Staying on the software side of the equation, if you look at the history of Adobe you see a company that managed transitions from printer fonts to web services fairly well. While sometimes it’s been hard to see the justifications for its 43 acquisitions, in general we can say Adobe has done a decent job of surviving criticism and shifting to paradigms of the future.

Adobe Systems stock shows a general trust in the management of the company as well, since the company has had a strong year and the market cap is almost $50 billion. 

If we look back at the history of when Adobe laid the groundwork for being considered a leader in web design, it was with the addition of Macromedia, which it acquired in 2005 for $3.5 billion. Looking back, that vision was right on the money.

Today we are seeing a similar vision being carried out by Jim Heppelmann, the CEO of PTC.

Like Adobe, PTC is in the process of pivoting from a CAD/CAM company

to an IoT company. Now we have to take a step back and admit that at the time Adobe was pivoting it was pretty clear what the web was about. I am not sure we can say that IoT is more nebulous. My recent presentation at Verizon was about the fact that everyone is like a blind monk and has a tendency to touch a piece of the elephant (IoT) and declare they understand the whole opportunity.

Heppelmann, with the help of Michael Porter, acquired 10 companies that make PTC the equivalent of Adobe Systems for IoT. Like web development, IoT development in the vision from PTC is a cradle-to-grave implementation. 

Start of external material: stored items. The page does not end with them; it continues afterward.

(** The loop over the missing packets before number [k]. *)
Lemma unreceived_reported es count n k v h :
  k = n + Z.of_nat count -> Z.of_nat count < 2 ^ 16 -> (forall j, n <= j < k -> map_get j es = None) ->
  let r := reported garbage local remote offset es count n v h in
  unreceived garbage (unreceived_fuel (u16 n) (u16 k)) (u16 n) (u16 k) local remote v h = Some (u16 k, r.1, r.2).
Proof.
  intros -> Hc Hnone. cbv zeta. revert Hnone. unfold unreceived_fuel. rewrite u16_sub_l, u16_sub_r. replace (n + Z.of_nat count - n) with (Z.of_nat count) by lia.
  rewrite (u16_id (Z.of_nat count)) by (unfold is_u16; lia). rewrite Nat2Z.id. revert n v h. induction count as [|count IH]; intros n v h Hnone.
  - rewrite Z.add_0_r. cbn [unreceived reported fst snd]. by rewrite Z.eqb_refl.
  - cbn [unreceived reported]. rewrite (proj2 (Z.eqb_neq _ _)) by (unfold u16; Z.div_mod_to_equations; lia). rewrite Hnone by lia.
    destruct (look_up garbage kNotReceived (u16 n) false local remote h) as [found h'].
    rewrite u16_add_l. replace (n + Z.of_nat (S count)) with (n + 1 + Z.of_nat count) by lia. apply IH; [lia|]. intros j Hj. apply Hnone. lia.
Qed.

Lemma get_below prev (es : Arrivals) k : gaps prev es = true -> k <= prev -> map_get k es = None.
Proof.
  revert prev. induction es as [|e es IH]; intros prev Hg Hk; [done|]. apply gaps_cons in Hg as [He Hg]. cbn [map_get].
  rewrite (proj2 (Z.eqb_neq _ _)) by lia. apply (IH (fst e)); [done|lia].
Qed.
Lemma copy_row_spreading n o rows :
  spreading n o rows -> 0 <= n < 8 * size -> 0 <= o < 8 * zlen old0 -> W n = row_bit old0 o ->
  exists rows', copy_row n o rows = Some rows' /\ spreading (n + 1) (o + 1) rows'.
Proof.
  destruct rows as [new old]. intros [[H1 H2] [H3 H3'] H4 H5] Hn Ho HW. cbn [fst snd] in *. unfold copy_row.
  assert (Hdn : n = 8 * (n / 8) + n mod 8 /\ 0 <= n mod 8 < 8) by (Z.div_mod_to_equations; lia).
  assert (Hdo : o = 8 * (o / 8) + o mod 8 /\ 0 <= o mod 8 < 8) by (Z.div_mod_to_equations; lia).
  assert (Hdn' : n + 1 = 8 * ((n + 1) / 8) + (n + 1) mod 8 /\ 0 <= (n + 1) mod 8 < 8) by (Z.div_mod_to_equations; lia).
  assert (Hdo' : o + 1 = 8 * ((o + 1) / 8) + (o + 1) mod 8 /\ 0 <= (o + 1) mod 8 < 8) by (Z.div_mod_to_equations; lia).
  rewrite get0_zget by lia. cbn [mbind option_bind].
  assert (Htop : Z.testbit (get0 old (o / 8)) 7 = W n).
  { rewrite H5 by lia. cbv zeta. rewrite Z.eqb_refl, (proj2 (Z.leb_le _ _)), HW by lia. done. }
  set (v := Z.shiftr (Z.land (get0 old (o / 8)) 0x80) 7).
  assert (Hv : forall j, 0 <= j < 8 -> Z.testbit v j = (j =? 0) && W n) by (intros j Hj; unfold v; by rewrite highest_bit, Htop).
  destruct (change_u8 new (n / 8) (fun b => Z.lor b v)) as (d1 & -> & Hd1 & Hu1 & Hg1); [lia|done|intros x Hx; by apply u8_lor, highest_bit_u8|]. cbn [mbind option_bind].
  assert (Hmid : exists d2, (if negb (n mod 8 =? 7) then change_at d1 (n / 8) (fun b => u8 (Z.shiftl b 1)) else Some d1) = Some d2 /\ zlen d2 = size /\ Forall is_u8 d2 /\
    forall j, get0 d2 j = if j =? n / 8 then (if n mod 8 =? 7 then Z.lor (get0 new j) v else u8 (Z.shiftl (Z.lor (get0 new j) v) 1)) else get0 new j).
  { destruct (Z.eqb_spec (n mod 8) 7) as [E|E]; cbn [negb].
    - exists d1. split_and!; [done|lia|done|]. intros j. apply Hg1.
    - destruct (change_u8 d1 (n / 8) (fun b => u8 (Z.shiftl b 1))) as (d2 & -> & Hd2 & Hu2 & Hg2); [lia|done|intros x _; apply u8_range|].
      exists d2. split_and!; [done|lia|done|]. intros j. rewrite Hg2, Hg1. by destruct (j =? n / 8). }
  destruct Hmid as (d2 & -> & Hd2 & Hu2 & Hg2). cbn [mbind option_bind]. clear d1 Hd1 Hu1 Hg1.
  destruct (change_u8 old (o / 8) (fun b => u8 (Z.shiftl b 1))) as (d3 & -> & Hd3 & Hu3 & Hg3); [lia|done|intros x _; apply u8_range|]. cbn [mbind option_bind].
  eexists. split; [reflexivity|]. split; cbn [fst snd]; [done|by rewrite Hd3|..].
  - intros b j Hb Hj. rewrite Hg2. destruct (Z.eqb_spec b (n / 8)) as [->|Hne].
    + destruct (Z.eqb_spec (n mod 8) 7) as [E|E].
      * rewrite (proj2 (Z.ltb_lt _ _)) by lia. rewrite Z.lor_spec, Hv, H4, (proj2 (Z.ltb_ge _ _)), Z.eqb_refl by lia.
        destruct (Z.eqb_spec j 0) as [->|]; cbn [andb Z.leb Z.compare]; [cbn; f_equal; lia|]. rewrite orb_false_r, (proj2 (Z.leb_le 1 j)), (proj2 (Z.leb_le j _)) by lia.
        cbn [andb]. f_equal. lia.
      * rewrite (proj2 (Z.ltb_ge _ _)), (proj2 (Z.eqb_eq _ _)) by lia. rewrite testbit_shl by lia. destruct (Z.leb_spec 1 j); cbn [andb]; [|done].
        rewrite Z.lor_spec, Hv, H4, (proj2 (Z.ltb_ge _ _)), Z.eqb_refl by lia. destruct (Z.eqb_spec (j - 1) 0).
        -- rewrite (proj2 (Z.leb_gt 1 (j - 1))), (proj2 (Z.leb_le j _)) by lia. cbn [andb orb]. f_equal. lia.
        -- rewrite (proj2 (Z.leb_le 1 (j - 1))), orb_false_r by lia. cbn [andb]. replace (j - 1 <=? n mod 8) with (j <=? (n + 1) mod 8) by lia.
           destruct (_ <=? _); [|done]. cbn [andb]. f_equal. lia.
    + rewrite H4 by done. destruct (Z.ltb_spec b (n / 8)); [by rewrite (proj2 (Z.ltb_lt b ((n + 1) / 8))) by lia|]. rewrite (proj2 (Z.eqb_neq b (n / 8))) by done.
      rewrite (proj2 (Z.ltb_ge b ((n + 1) / 8))) by lia. destruct (Z.eqb_spec b ((n + 1) / 8)); [|done].
      destruct (Z.leb_spec 1 j), (Z.leb_spec j ((n + 1) mod 8)); cbn [andb]; done || lia.
  - intros b j Hb Hj. cbv zeta. rewrite Hg3. destruct (Z.eqb_spec b (o / 8)) as [->|Hne].
    + rewrite testbit_shl by lia. rewrite (proj2 (Z.eqb_eq (o / 8) ((o + 1) / 8))) by lia. destruct (Z.leb_spec 1 j); cbn [andb].
      * rewrite H5 by lia. cbv zeta. rewrite Z.eqb_refl. replace (o mod 8 <=? j - 1) with ((o + 1) mod 8 <=? j) by lia. do 2 f_equal. lia.
      * by rewrite (proj2 (Z.leb_gt _ _)) by lia.
    + rewrite H5 by lia. cbv zeta. rewrite (proj2 (Z.eqb_neq b (o / 8))) by done. destruct (Z.eqb_spec b ((o + 1) / 8)); [|done].
      by replace ((o + 1) mod 8) with 0 by lia.
Qed.
End row.

(** ** All rows *)

Lemma mapM_Forall2 {A B C} (R : A -> Prop) (P : A -> B -> Prop) (Q : A -> C -> Prop) (f : B -> option C) (l : list A) (k : list B) :
  Forall2 P l k -> Forall R l -> (forall a b, R a -> P a b -> exists c, f b = Some c /\ Q a c) -> exists k', mapM f k = Some k' /\ Forall2 Q l k'.
Proof.
  intros Hlk Hl Hf. induction Hlk as [|a b l k Hab Hlk IH]; [by exists []|]. apply list.Forall_cons in Hl as [Ha Hl]. cbn [mapM].
  destruct (Hf a b Ha Hab) as (c & -> & Hc). destruct (IH Hl) as (k' & -> & Hk). exists (c :: k'). split; [done|]. by constructor.
Qed.

(** The bit of the old row that belongs at the place [k]; [i] is the first of its bits. *)
Fixpoint want (row : list Z) (i : Z) (ps : list Z) (k : Z) : bool :=
  match ps with
  | [] => false
  | p :: ps => if p =? k then row_bit row i else want row (i + 1) ps k
  end.

(** The places [ps] are increasing, from [n] on. *)
Fixpoint increasing (n : Z) (ps : list Z) : Prop :=
  match ps with
  | [] => True
  | p :: ps => n <= p /\ increasing (p + 1) ps
  end.

(** The bits [W] are those of the old row at the places, and zero between them. *)
Fixpoint follows (W : Z -> bool) (row : list Z) (o n : Z) (ps : list Z) : Prop :=
  match ps with
  | [] => True
  | p :: ps => n <= p /\ (forall k, n <= k < p -> W k = false) /\ W p = row_bit row o /\ follows W row (o + 1) (p + 1) ps
  end.

Lemma increasing_ge n ps : increasing n ps -> Forall (fun p => n <= p) ps.
Proof.
  revert n. induction ps as [|p ps IH]; intros n; cbn [increasing]; [constructor|]. intros [Hp Hps]. constructor; [done|].
  eapply list.Forall_impl; [exact (IH _ Hps)|]. cbv beta. lia.
Qed.

Lemma want_other row i ps k : Forall (fun p => p <> k) ps -> want row i ps k = false.
Proof. intros Hp. revert i. induction Hp as [|p ps Hp Hps IH]; intros i; cbn [want]; [done|]. by rewrite (proj2 (Z.eqb_neq p k)). Qed.

Lemma want_follows W row o n ps : increasing n ps -> (forall k, n <= k -> W k = want row o ps k) -> follows W row o n ps.
Proof.
  revert o n. induction ps as [|p ps IH]; intros o n; cbn [increasing follows want]; [done|]. intros [Hp Hps] HW.
  pose proof (increasing_ge _ _ Hps) as Hge. split_and!; [done|..].
  - intros k Hk. rewrite HW by lia. rewrite (proj2 (Z.eqb_neq p k)) by lia. apply want_other. eapply list.Forall_impl; [exact Hge|]. cbv beta. lia.
  - rewrite HW by lia. by rewrite Z.eqb_refl.
  - apply IH; [done|]. intros k Hk. rewrite HW by lia. by rewrite (proj2 (Z.eqb_neq p k)) by lia.
Qed.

Using ThingWorx modeling to design an IoT solution, it has added Vuforia to make it so the IoT implementation has an augmented reality component.

I am not sure if ThingWorx or Vuforia represent the equivalent of Adobe’s Macromedia, but I can say that it has made a suite out of the components that make sense as a way to service the entire requirement of supporting the operations associated with IoT. 

Like Adobe’s Creative Suite, which is now offered via the software-as-a-service model, PTC is making the components available as modules, including AgileWorx, a software tool for managing development.

Playing for the long term, PTC has been a sponsor of Dean Kamen’s First Inspire program, where students learn to work engineering problems. My expectation is that Heppelmann has guessed right as to where the market will be for generations to come. 

Are we there today? Not yet. Our biggest gap is in the holes of the existing workforce view of the way to implement IoT. However, when the workforce catches up to the opportunity today, PTC intends to be there. Since 2010 the company’s stock has been on the rise, and the company has a market cap of almost $5 billion – nowhere near Adobe, yet.